Application of Information Technology to Clinical Trial Evaluation and Enrollment: A Review

Author Affiliations
  • 1Department of Internal Medicine, Division of Hematology-Oncology, The University of Texas Southwestern Medical Center, Dallas
  • 2Harold C. Simmons Comprehensive Cancer Center, The University of Texas Southwestern Medical Center, Dallas
  • 3Southwestern Health Sciences Digital Library and Learning Center, The University of Texas, Dallas
  • 4Department of Population and Data Sciences, The University of Texas, Southwestern Medical Center, Dallas
JAMA Oncol. 2021;7(10):1559-1566. doi:10.1001/jamaoncol.2021.1165

Importance  As cancer treatment has become more individualized, oncologic clinical trials have become more complex. Increasingly numerous and stringent eligibility criteria frequently include tumor molecular or genomic characteristics that may not be readily identified in medical records, rendering it difficult to best match clinical trials with clinical sites and to identify potentially eligible patients once a clinical trial has been selected and activated. Partly because of these factors, enrollment rates for cancer clinical trials remain low, creating delays and increased costs for drug development. Information technology (IT) platforms have been applied to the implementation and conduct of clinical trials to improve efficiencies in several medical fields, and these platforms have recently been introduced to oncologic studies.

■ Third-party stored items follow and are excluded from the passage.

Lemma firstn_exact {A : Type} (l l' : list A) (n : nat) :
  List.length l = n -> firstn n (l ++ l') = l.
Proof.
  intros <-. rewrite firstn_app, Nat.sub_diag, firstn_all. simpl.
  apply app_nil_r.
Qed.

Lemma skipn_exact {A : Type} (l l' : list A) (n : nat) :
  List.length l = n -> skipn n (l ++ l') = l'.
Proof.
  intros <-. rewrite skipn_app, Nat.sub_diag, skipn_all. reflexivity.
Qed.

Lemma indent_effect (e : Keys.Editor) :
  Keys.selection_ok e ->
  let v := Keys.value e in
  let start := Keys.selectionStart e in
  let stop := Keys.selectionEnd e in
  Keys.value (Keys.indent e)
  = firstn (Z.to_nat start) v ++ js "    " ++ skipn (Z.to_nat stop) v
  /\ len (Keys.value (Keys.indent e)) = len v - (stop - start) + 4
  /\ Keys.selectionStart (Keys.indent e) = start + 4
  /\ Keys.selectionEnd (Keys.indent e) = start + 4
  /\ Keys.selection_ok (Keys.indent e).
Proof.
  intros (H0 & Hse & Hel) v start stop.
  fold v start stop in H0, Hse, Hel.
  assert (Hv : Keys.value (Keys.indent e)
               = firstn (Z.to_nat start) v ++ js "    "
                 ++ skipn (Z.to_nat stop) v).
  { unfold Keys.indent. cbn [Keys.value]. fold v start stop.
    rewrite slice_prefix by lia. rewrite slice_suffix by lia. reflexivity. }
  assert (Hlen : len (Keys.value (Keys.indent e))
                 = len v - (stop - start) + 4).
  { rewrite Hv, !len_app, len_firstn by lia.
    unfold len at 3. rewrite length_skipn. change (len (js "    ")) with 4.
    unfold len in *. lia. }
  assert (Hcaret : Z.min (start + 4) (len (Keys.value (Keys.indent e)))
                   = start + 4) by lia.
  assert (Hs : Keys.selectionStart (Keys.indent e) = start + 4).
  { exact Hcaret. }
  assert (He : Keys.selectionEnd (Keys.indent e) = start + 4).
  { exact Hcaret. }
  repeat split; try assumption.
  - rewrite Hs. lia.
  - rewrite Hs, He. lia.
  - rewrite He, Hlen. lia.
Qed.

(** X3.  Tab replaces the selection by four spaces: the text before the
    selection and the text after it are kept as they are, the caret is
    placed right after the spaces with nothing selected, and the
    selection still lies within the text. *)
Theorem tab_replaces_selection (e : Keys.Editor) :
  Keys.selection_ok e ->
  let v := Keys.value e in
  let start := Keys.selectionStart e in
  let stop := Keys.selectionEnd e in
  Keys.value (Keys.indent e)
  = firstn (Z.to_nat start) v ++ js "    " ++ skipn (Z.to_nat stop) v
  /\ len (Keys.value (Keys.indent e)) = len v - (stop - start) + 4
  /\ Keys.selectionStart (Keys.indent e) = start + 4
  /\ Keys.selectionEnd (Keys.indent e) = start + 4
  /\ Keys.selection_ok (Keys.indent e).
Proof. apply indent_effect. Qed.

Lemma tab_witness :
  Keys.value (Keys.indent {| Keys.value := js "if x:pass";
                             Keys.selectionStart := 5;
                             Keys.selectionEnd := 5 |})
  = js "if x:    pass".
Proof.
  apply (tab_replaces_selection
           {| Keys.value := js "if x:pass"; Keys.selectionStart := 5;
              Keys.selectionEnd := 5 |}).
  unfold Keys.selection_ok. simpl. unfold len. simpl. lia.
Defined.

(** X4.  Pressing Tab [n] times at a caret inserts [4 * n] spaces there
    and leaves the caret after them; the rest of the text is untouched. *)
Theorem tabs_insert_spaces (n : nat) (e : Keys.Editor) :
  Keys.selection_ok e ->
  Keys.selectionStart e = Keys.selectionEnd e ->
  let v := Keys.value e in
  let p := Keys.selectionStart e in
  let e' := Nat.iter n Keys.indent e in
  Keys.value e'
  = firstn (Z.to_nat p) v ++ repeat 32%N (4 * n) ++ skipn (Z.to_nat p) v
  /\ Keys.selectionStart e' = p + 4 * Z.of_nat n
  /\ Keys.selectionEnd e' = p + 4 * Z.of_nat n
  /\ Keys.selection_ok e'.
Proof.
  intros Hok Hcaret v p.
  destruct Hok as (H0 & _ & Hel). fold v p in H0. rewrite <- Hcaret in Hel.
  fold v p in Hel.
  induction n as [|n IH].
  - cbv zeta. simpl Nat.iter. simpl repeat. fold v p.
    rewrite firstn_skipn, <- Hcaret. fold p.
    repeat split; try lia. unfold Keys.selection_ok. rewrite <- Hcaret.
    fold v p. lia.
  - cbv zeta in *. simpl Nat.iter.
    destruct IH as (Hv & Hs & He & Hok).
    set (e1 := Nat.iter n Keys.indent e) in *.
    destruct (indent_effect e1 Hok) as (Tv & _ & Ts & Te & Tok).
    cbv zeta in *. rewrite Hs in Ts, Te, Tv. rewrite He in Tv.
    assert (HA : List.length (firstn (Z.to_nat p) v) = Z.to_nat p).
    { rewrite length_firstn. unfold len in Hel. lia. }
    assert (HAR : List.length (firstn (Z.to_nat p) v ++ repeat 32%N (4 * n))
                  = Z.to_nat (p + 4 * Z.of_nat n)).
    { rewrite length_app, HA, repeat_length. lia. }
    split.
    + rewrite Tv, Hv.
      rewrite (app_assoc (firstn (Z.to_nat p) v) (repeat 32%N (4 * n))).
      rewrite (firstn_exact _ _ _ HAR), (skipn_exact _ _ _ HAR).
      replace (4 * S n)%nat with (4 * n + 4)%nat by lia.
      rewrite repeat_app, <- !app_assoc. reflexivity.
    + rewrite Ts, Te. split; [lia|]. split; [lia|]. exact Tok.
Qed.

Lemma tabs_witness :
  Keys.value
    (Nat.iter 2 Keys.indent
       {| Keys.value := js "ab"; Keys.selectionStart := 1;
          Keys.selectionEnd := 1 |})
  = js "a        b".
Proof.
  apply (tabs_insert_spaces 2
           {| Keys.value := js "ab"; Keys.selectionStart := 1;
              Keys.selectionEnd := 1 |}).
  - unfold Keys.selection_ok. simpl. unfold len. simpl. lia.
  - reflexivity.
Defined.

Lemma keydown_editor (e : Keys.KeyEvent) (g : Keys.Playground) :
  Keys.editor (snd (Keys.keydown e g))
  = if jsstring_eqb (Keys.key e) (js "Tab")
    then Keys.indent (Keys.editor g) else Keys.editor g.
Proof.
  unfold Keys.keydown.
  destruct (jsstring_eqb (Keys.key e) (js "Tab"));
    destruct ((Keys.ctrlKey e || Keys.metaKey e)
              && jsstring_eqb (Keys.key e) (js "Enter")); reflexivity.
Qed.

Lemma keydown_page (e : Keys.KeyEvent) (g : Keys.Playground) :
  Keys.page (snd (Keys.keydown e g))
  = if Keys.is_run_shortcut e
    then Page.runCode (Keys.inputs g) (Keys.page g) else Keys.page g.
Proof.
  unfold Keys.keydown, Keys.is_run_shortcut.
  destruct (jsstring_eqb (Keys.key e) (js "Tab")) eqn:Htab;
    destruct ((Keys.ctrlKey e || Keys.metaKey e)
              && jsstring_eqb (Keys.key e) (js "Enter")) eqn:Hrun;
    try reflexivity.
  apply andb_true_iff in Hrun. destruct Hrun as [_ Henter].
  apply jsstring_eqb_eq in Htab. apply jsstring_eqb_eq in Henter.
  rewrite Htab in Henter. discriminate.
Qed.

(** X5.  Over any sequence of key presses in the editor the selection
    stays within the text; the presses that are not Control-Enter or
    Command-Enter leave the page as it is, so that no key but the
    shortcut starts a run; and the shortcut calls [runCode] on the
    editor's text and the two selects, without touching the editor. *)
Theorem keys_reach_the_page_by_shortcut_only
    (es : list Keys.KeyEvent) (g : Keys.Playground) :
  (Keys.selection_ok (Keys.editor g) ->
   Keys.selection_ok (Keys.editor (Keys.keydowns es g)))
  /\ ((forall e, In e es -> Keys.is_run_shortcut e = false) ->
      Keys.page (Keys.keydowns es g) = Keys.page g)
  /\ (forall e,
        Keys.is_run_shortcut e = true ->
        Keys.keydown e g
        = (true,
           {| Keys.editor := Keys.editor g;
              Keys.timeoutSelect := Keys.timeoutSelect g;
              Keys.capSelect := Keys.capSelect g;
              Keys.page := Page.runCode (Keys.inputs g) (Keys.page g) |})).
Proof.
  split; [|split].
  - revert g. induction es as [|e es IH]; intros g Hok; simpl; [exact Hok|].
    apply IH. rewrite keydown_editor.
    destruct (jsstring_eqb (Keys.key e) (js "Tab")); [|exact Hok].
    now apply indent_effect.
  - revert g. induction es as [|e es IH]; intros g Hno; simpl; [reflexivity|].
    rewrite IH by (intros e' He'; apply Hno; now right).
    rewrite keydown_page, (Hno e) by now left. reflexivity.
  - intros e Hrun. unfold Keys.is_run_shortcut in Hrun.
    unfold Keys.keydown. rewrite Hrun.
    apply andb_true_iff in Hrun. destruct Hrun as [_ Henter].
    apply jsstring_eqb_eq in Henter. rewrite Henter. reflexivity.
Qed.

Lemma keys_witness :
  let enter :=
    {| Keys.key := js "Enter"; Keys.ctrlKey := false;
       Keys.metaKey := false |} in
  let g :=
    {| Keys.editor := {| Keys.value := js "print(1)";
                         Keys.selectionStart := 0;
                         Keys.selectionEnd := 0 |};
       Keys.timeoutSelect := Some 3000; Keys.capSelect := Some 16000;
       Keys.page := Page.initial |} in
  Keys.page (Keys.keydowns [Keys.tab_key; enter] g) = Keys.page g.
Proof.
  intros enter g.
  destruct (keys_reach_the_page_by_shortcut_only [Keys.tab_key; enter] g)
    as (_ & Hpage & _).
  apply Hpage. intros e [<-|[<-|[]]]; reflexivity.
Defined.

(** ** What the worker answers *)

(** X6.  The worker answers [init] with [ready] when the runtime is
    loaded (or loads) and with [fatal] and the error when it does not.
    To [run] it answers with a [result] whose output is never the empty
    string, or not at all; it does not answer exactly when the runtime is
    there and the code never returns. *)
Theorem worker_answers
    (Interp : Type)
    (py_exec : Interp -> list (jsstring * jsstring) -> jsstring
               -> Worker.Exec * Interp)
    (loadPyodide : jsstring + Interp)
    (pyodide : option Interp) :
  (forall py,
      Worker.initPyodide Interp loadPyodide pyodide = inr py ->
      Worker.onmessage Interp py_exec loadPyodide pyodide Init
      = Worker.Posts Ready (Some py))
  /\ (forall e,
        Worker.initPyodide Interp loadPyodide pyodide = inl e ->
        Worker.onmessage Interp py_exec loadPyodide pyodide Init
        = Worker.Posts (Fatal e) pyodide)
  /\ (forall code capBytes,
        (Worker.onmessage Interp py_exec loadPyodide pyodide
           (Run code capBytes) = Worker.Busy
         <-> exists py,
               Worker.initPyodide Interp loadPyodide pyodide = inr py
               /\ Worker.ending (fst (py_exec py Worker.fresh_globals code))
                  = Worker.NeverReturns)
        /\ (forall m pyodide',
              Worker.onmessage Interp py_exec loadPyodide pyodide
                (Run code capBytes) = Worker.Posts m pyodide' ->
              exists ok output, m = Result ok output /\ truthy output = true)).
Proof.
  split; [|split].
  - intros py H. unfold Worker.onmessage. now rewrite H.
  - intros e H. unfold Worker.onmessage. now rewrite H.
  - intros code capBytes. unfold Worker.onmessage, Worker.__run_user_code.
    destruct (Worker.initPyodide Interp loadPyodide pyodide) as [e|py].
    + split.
      * split; [discriminate|]. intros (py & H & _). discriminate.
      * intros m p H. inversion H. eauto.
    + destruct (py_exec py Worker.fresh_globals code) as [ex py'] eqn:Hex.
      destruct (Worker.ending ex) eqn:Hend; split.
      all: try (split; [discriminate|];
                intros (py0 & H0 & Hnr); inversion H0; subst py0;
                rewrite Hex in Hnr; simpl in Hnr; congruence).
      all: try (intros m p H; inversion H; do 2 eexists; split;
                [reflexivity|];
                match goal with
                | |- truthy (if truthy ?o then _ else _) = true =>
                    destruct o; reflexivity
                | _ => reflexivity
                end).
      * split; [|reflexivity]. intros _. exists py. split; [reflexivity|].
        rewrite Hex. exact Hend.
      * intros m p H. discriminate.
Qed.

Lemma worker_answers_witness :
  Demo.onmessage None Init = Worker.Posts Ready (Some 0).
Proof.
  apply (worker_answers Demo.Interp Demo.py_exec Demo.loadPyodide None).
  reflexivity.
Defined.
(** X20. From names none of whose parts is a property inherited from
    [Object.prototype], [buildTree] returns a view in which every
    diagnostic is found under the parts of its name, with the message and
    the level of the last diagnostic of that name. *)
Theorem buildTree_places_every_diagnostic (diagnostics : list DiagnosticStatus) :
  Forall (fun status => safeName (name status)) diagnostics ->
  exists view, buildTree diagnostics = Ok view /\
    forall status, status ∈ diagnostics ->
      exists v latest,
        viewAt (split (name status)) view v /\
        (forall v', viewAt (split (name status)) view v' -> v' = v) /\
        last (List.filter (fun other => bool_decide (name other = name status))
                diagnostics) = Some latest /\
        viewMessage v = orNA (Some (message latest)) /\
        viewLevel v = orNA (Some (level latest)).
Proof.
  intros Hsafe.
  destruct (insertAll_safe diagnostics Hsafe) as (tree & Htree & Hnamed & H).
  exists (convertToTreeView tree). unfold buildTree. rewrite Htree.
  split; [done|]. intros status Hin.
  destruct (H status Hin) as (n & latest & Hn & Hlast & Hdata & _).
  exists (convertItem n), latest.
  assert (Hv : viewAt (split (name status)) (convertToTreeView tree) (convertItem n))
    by (by apply viewAt_convert).
  split; [done|]. split.
  { intros v' Hv'. by eapply viewAt_unique. }
  split; [done|]. destruct n as [nm ch d]. simpl in Hdata. subst d.
  by rewrite convertItem_eq.
Qed.

(** X22. The entries a table keeps are the leaves of the tree: the node of a
    diagnostic has no children exactly when no other diagnostic lies below
    it. *)
Theorem bottom_level_is_a_leaf (diagnostics : list DiagnosticStatus) :
  Forall (fun status => safeName (name status)) diagnostics ->
  exists view, buildTree diagnostics = Ok view /\
    forall status, status ∈ diagnostics ->
      exists v, viewAt (split (name status)) view v /\
                (forall v', viewAt (split (name status)) view v' -> v' = v) /\
                (viewChildren v = [] <-> isBottomLevel diagnostics status = true).
Proof.
  intros Hsafe.
  destruct (insertAll_safe diagnostics Hsafe) as (tree & Htree & Hnamed & H).
  exists (convertToTreeView tree). unfold buildTree. rewrite Htree.
  split; [done|]. intros status Hin.
  destruct (H status Hin) as (n & latest & Hn & _ & _ & Hleaf).
  assert (Hv : viewAt (split (name status)) (convertToTreeView tree) (convertItem n))
    by (by apply viewAt_convert).
  exists (convertItem n). split; [done|]. split.
  { intros v' Hv'. by eapply viewAt_unique. }
  rewrite <- Hleaf. destruct n as [nm ch d]. rewrite convertItem_eq. simpl.
  unfold convertToTreeView. split.
  - intros Hnil. destruct ch as [|[k m] ch]; [done|]. exfalso.
    assert (Hm : convertItem m ∈ map convertItem (objectValues ((k, m) :: ch))).
    { apply list_elem_of_fmap. exists m. split; [done|].
      apply objectValues_elem. exists k. by left. }
    rewrite Hnil in Hm. by apply elem_of_nil in Hm.
  - by intros ->.
Qed.
(** * Ripple Effect (charity: water): the game logic of [game.js]

    A shallow embedding of the game state of [src/game.js] and of the
    functions that change it: [setupCanvas], [createDrop], [spawnDrop],
    [update], [render] (its in-place sort of the drop list), [loop],
    [handlePointer], [checkMilestones], [checkGameOver], [startTimer],
    [stopTimer], the timer callback, [startRound], [endRound], [resetGame],
    [pauseGame], [resumeGame] and the difficulty buttons' handler.

    Numbers.  A JavaScript number is modelled as an exact rational ([Q]):
    [1.2] is twelve tenths, [+], [-], [*] and [/] are exact, [Math.max] and
    [Math.min] are [Qmax] and [Qmin].  The two counters that only ever hold
    integers, [score] and [lives], are [Z].  Rounding of binary floating
    point, NaN and the infinities are outside the model.

    Environment.  What the browser supplies is an input of the model: the
    clock readings ([performance.now()], the timestamp handed to [loop],
    [Date.now()]), the successive results of [Math.random()], the size of
    the canvas' bounding rectangle, and the function [Math.sin].

    Not part of the game state: drawing, sounds, particles, ripples and the
    DOM (they read the game state and never write it), with one exception:
    [render] sorts the global [drops] array in place, and that sort is
    modelled.  The numbers shown by [resetUI] and [endRound], the rectangle
    of [drawWaterLevel] and the lists of particles and ripples are modelled
    on their own, after the game state. *)

From Stdlib Require Import QArith Qminmax ZArith List String Bool Lia Lqa.
From Stdlib Require Import Qround Permutation.
Import ListNotations.
Local Open Scope Q_scope.

(** ** Numbers *)

(** [a < b] as a test; the source's comparisons are JavaScript's [<] and [>]. *)
Definition Qltb (a b : Q) : bool := negb (Qle_bool b a).

(** [v || d] on a possibly-missing number: [undefined] and [0] are falsy. *)
Definition orDefault (v : option Q) (d : Q) : Q :=
  match v with
  | Some q => if Qeq_bool q 0 then d else q
  | None => d
  end.

(** [Math.abs]. *)
Definition Math_abs (a : Q) : Q := if Qltb a 0 then - a else a.

(** [Math.PI]: the binary64 number, which is this rational exactly. *)
Definition Math_PI : Q := 884279719003555 # 281474976710656.

(** [rand(min,max) = Math.random()*(max-min)+min], [r] the result of the call
    to [Math.random()]. *)
Definition rand (r : Q) (min max : Q) : Q := r * (max - min) + min.

(** ** Data *)

(** An element of [d.trail]. *)
Record TrailPoint : Type := mkTrail { t_x : Q; t_y : Q; t_alpha : Q }.

(** The object [createDrop] returns; field [d_f] is the source's [f]. *)
Record Drop : Type := mkDrop {
  d_x : Q;
  d_y : Q;
  d_size : Q;
  d_speed : Q;
  d_polluted : bool;
  d_vx : Q;
  d_rotation : Q;
  d_rotationSpeed : Q;
  d_birth : Q;
  d_gravity : Q;
  d_drag : Q;
  d_opacity : Q;
  d_trail : list TrailPoint
}.

(** One entry of [difficultySettings]; field [c_f] is the source's [f]. *)
Record Settings : Type := mkSettings {
  c_spawnInterval : Q;
  c_spawnMin : Q;
  c_spawnAccel : Q;
  c_dropSpeed : Q;
  c_roundTime : Q;
  c_lives : Z
}.

(** The object [difficultySettings], in the order it is written. *)
Definition difficultyTable : list (string * Settings) :=
  [ ("easy"%string,   mkSettings 950 520 10 1.3 45 5);
    ("normal"%string, mkSettings 650 340 14 1.7 30 3);
    ("hard"%string,   mkSettings 420 220 18 2.2 20 2) ].

Fixpoint lookup (k : string) (t : list (string * Settings)) : option Settings :=
  match t with
  | [] => None
  | (k', v) :: t' => if String.eqb k k' then Some v else lookup k t'
  end.

(** [difficultySettings[name]]: [None] is [undefined].  (Names inherited from
    [Object.prototype] are not keys of the model.) *)
Definition difficultySettings (name : string) : option Settings :=
  lookup name difficultyTable.

(** The global [const roundTime = 30]. *)
Definition roundTime : Q := 30.

(** [let milestones = [50, 100, 150]]. *)
Definition milestones : list Z := [50; 100; 150]%Z.

(** The script's mutable globals, and the two canvas fields it maintains.
    [timerId] is [true] when the variable holds an interval handle (not
    [null]); [intervals] counts the [setInterval] timers that are live, the
    handle's one and any whose handle was overwritten; [animating] says a
    [requestAnimationFrame(loop)] is pending. *)
Record Game : Type := mkGame {
  running : bool;
  paused : bool;
  drops : list Drop;
  lastSpawn : Q;
  spawnInterval : Q;
  score : Z;
  lives : Z;
  waterPercent : Q;
  timeLeft : Q;
  timerId : bool;
  intervals : nat;
  animating : bool;
  currentDifficulty : string;
  milestonesReached : list Z;
  lastFrame : Q;
  canvas_w : Q;
  canvas_h : Q
}.

(** What one call of [loop] reads from the browser: the timestamp [now]
    passed by [requestAnimationFrame], the value of [Date.now()] (one
    reading serves the whole frame), and the results of the calls of
    [Math.random()] that [update] makes, in order. *)
Record Frame : Type := mkFrame {
  f_now : Q;
  f_date : Q;
  f_random : nat -> Q
}.
(** At height 0 the mainnet policy accepts exactly the hash of its table. *)
Lemma verify_height0_spec :
  exists c, checkpoint_at JunkcoinMainNetParams 0 = Some c /\
    verify JunkcoinMainNetParams 0 (CheckpointHash c) = Ok tt /\
    forall hash, hash <> CheckpointHash c ->
      verify JunkcoinMainNetParams 0 hash = Err CheckpointMismatch.
Proof.
  destruct checkpoint_at_genesis as (c & Hc & _).
  exists c. split; [exact Hc |]. split.
  - rewrite (verify_at_checkpoint _ _ c) by exact Hc.
    replace (hash_eqb (CheckpointHash c) (CheckpointHash c)) with true;
      [reflexivity |].
    symmetry. apply hash_eqb_eq. reflexivity.
  - intros hash Hne. apply (verify_mismatch _ _ c); assumption.
Qed.

(** C2, as the code has it: the hash of the stored mainnet genesis block is
    0000...e26f, the checkpoint at height 0 is a2ef...64c6, and [verify] at
    height 0 on the stored genesis hash fails with [CheckpointMismatch]. *)
Theorem verify_genesis_hash_mismatch :
  verify JunkcoinMainNetParams 0
    (load_hash (GenesisHash JunkcoinMainNetParams)) = Err CheckpointMismatch.
Proof.
  destruct checkpoint_at_genesis as (c & Hc & Hs).
  apply (verify_mismatch _ _ c); [exact Hc |].
  rewrite load_hash_main.
  intros Heq. apply (f_equal chainhash.String) in Heq.
  rewrite Hs, junkcoinGenesisHash_value in Heq. discriminate Heq.
Qed.
(** * pg_intercept_server_logs: a shallow embedding and its properties

    The development follows [pg_intercept_server_logs.c]: the severity
    comparison [is_log_level_output], the label function
    [intercept_log_severity], the tab escaping [append_with_tabs], the
    block builder and the two destinations of
    [prepare_and_emit_intercept_log_message], and the hook
    [intercept_log] with its static reentrancy flag.

    C [int]s are integers of [Z] (no operation of the module can overflow:
    they are only compared, divided by 1000 or printed).  A C string is a
    [string]; the terminating NUL is the end of the Rocq string.  A nullable
    [char *] is an [option string]. *)

From Stdlib Require Import ZArith List Bool Lia Ascii String.
From Stdlib Require Import Decimal DecimalString Sorted.
Import ListNotations.

Open Scope string_scope.
Open Scope Z_scope.

(** ** Severity levels

    The numeric values are those of the host's [utils/elog.h]; the module
    itself defines only [LOG_LEVEL_NONE]. *)
Module Elevel.

Definition DEBUG5 : Z := 10.
Definition DEBUG4 : Z := 11.
Definition DEBUG3 : Z := 12.
Definition DEBUG2 : Z := 13.
Definition DEBUG1 : Z := 14.
Definition LOG : Z := 15.
Definition LOG_SERVER_ONLY : Z := 16.
Definition INFO : Z := 17.
Definition NOTICE : Z := 18.
Definition WARNING : Z := 19.
Definition WARNING_CLIENT_ONLY : Z := 20.
Definition ERROR : Z := 21.
Definition FATAL : Z := 22.
Definition PANIC : Z := 23.

(** [#define LOG_LEVEL_NONE 255] *)
Definition LOG_LEVEL_NONE : Z := 255.

End Elevel.
Import Elevel.

(** [is_log_level_output -- is elevel logically >= log_min_level?]
    The four branches of the C function, in order; the fall-through of the
    first and third branch reaches the final [return false]. *)
Definition is_log_level_output (elevel log_min_level : Z) : bool :=
  if (elevel =? LOG) || (elevel =? LOG_SERVER_ONLY) then
    if (log_min_level =? LOG) || (log_min_level <=? ERROR) then true
    else false
  else if elevel =? WARNING_CLIENT_ONLY then
    false
  else if log_min_level =? LOG then
    if elevel >=? FATAL then true else false
  else if elevel >=? log_min_level then true
  else false.

(** [check_intercept_log_level]: the check hook of the [log_level] setting,
    given the host's [log_min_messages]. *)
Definition check_intercept_log_level (newval log_min_messages : Z) : bool :=
  if newval =? LOG_LEVEL_NONE then true
  else if negb (is_log_level_output newval log_min_messages) then false
  else true.

(** An entry of a [config_enum_entry] table: name, value, hidden. *)
Record config_enum_entry : Type := mk_entry {
  entry_name : string;
  entry_val : Z;
  entry_hidden : bool
}.

(** The table of the values the [log_level] setting accepts (without the
    terminating [{NULL, 0, false}]). *)
Definition log_level_options : list config_enum_entry :=
  [ mk_entry "debug5" DEBUG5 false;
    mk_entry "debug4" DEBUG4 false;
    mk_entry "debug3" DEBUG3 false;
    mk_entry "debug2" DEBUG2 false;
    mk_entry "debug1" DEBUG1 false;
    mk_entry "debug" DEBUG2 true;
    mk_entry "info" INFO false;
    mk_entry "notice" NOTICE false;
    mk_entry "warning" WARNING false;
    mk_entry "error" ERROR false;
    mk_entry "log" LOG false;
    mk_entry "fatal" FATAL false;
    mk_entry "panic" PANIC false;
    mk_entry "none" LOG_LEVEL_NONE false ].

(** [intercept_log_severity]: the label of a level, one per debug level. *)
Definition intercept_log_severity (elevel : Z) : string :=
  if elevel =? DEBUG1 then "DEBUG1"
  else if elevel =? DEBUG2 then "DEBUG2"
  else if elevel =? DEBUG3 then "DEBUG3"
  else if elevel =? DEBUG4 then "DEBUG4"
  else if elevel =? DEBUG5 then "DEBUG5"
  else if (elevel =? LOG) || (elevel =? LOG_SERVER_ONLY) then "LOG"
  else if elevel =? INFO then "INFO"
  else if elevel =? NOTICE then "NOTICE"
  else if (elevel =? WARNING) || (elevel =? WARNING_CLIENT_ONLY) then "WARNING"
  else if elevel =? ERROR then "ERROR"
  else if elevel =? FATAL then "FATAL"
  else if elevel =? PANIC then "PANIC"
  else "???".

(** ** Text

    The three characters the module writes by their code, and the two
    [printf] conversions it uses. *)
Definition newline : ascii := "010"%char.
Definition tab : ascii := "009"%char.
Definition dquote : ascii := "034"%char.

Definition LF : string := String newline EmptyString.

(** [%d] *)
Definition fmt_d (z : Z) : string := NilZero.string_of_int (Z.to_int z).

Fixpoint zeros (n : nat) : string :=
  match n with
  | O => EmptyString
  | S n' => String "0"%char (zeros n')
  end.

Definition zero_pad (width : nat) (digits : string) : string :=
  zeros (width - String.length digits) ++ digits.

(** [%03d]: at least three characters, the sign counted, zeros after it. *)
Definition fmt_03d (z : Z) : string :=
  if z <? 0 then String "-"%char (zero_pad 2 (fmt_d (- z)))
  else zero_pad 3 (fmt_d z).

Observations  This review summarizes cancer and noncancer studies that used IT platforms for assistance with clinical trial site selection, patient recruitment, and patient screening. The review does not address the use of IT in other aspects of clinical research, such as wearable physical activity monitors or telehealth visits. A large number of IT platforms (which may be patient facing, site or investigator facing, or sponsor facing) are now commercially available. These applications use artificial intelligence and/or natural language processing to identify and summarize protocol eligibility criteria, institutional patient populations, and individual electronic health records. Although there is an expanding body of literature examining the role of this technology, relatively few studies to date have been performed in oncologic settings.

Conclusions and Relevance  This review found that an increasing number and variety of IT platforms were available to assist in the planning and conduct of clinical trials. Because oncologic clinical care and clinical trial protocols are particularly complex, nuanced, and individualized, published experience with this technology in other fields may not be fully applicable to cancer settings. The extent to which these services will overcome ongoing and increasing challenges in cancer clinical research remains unclear.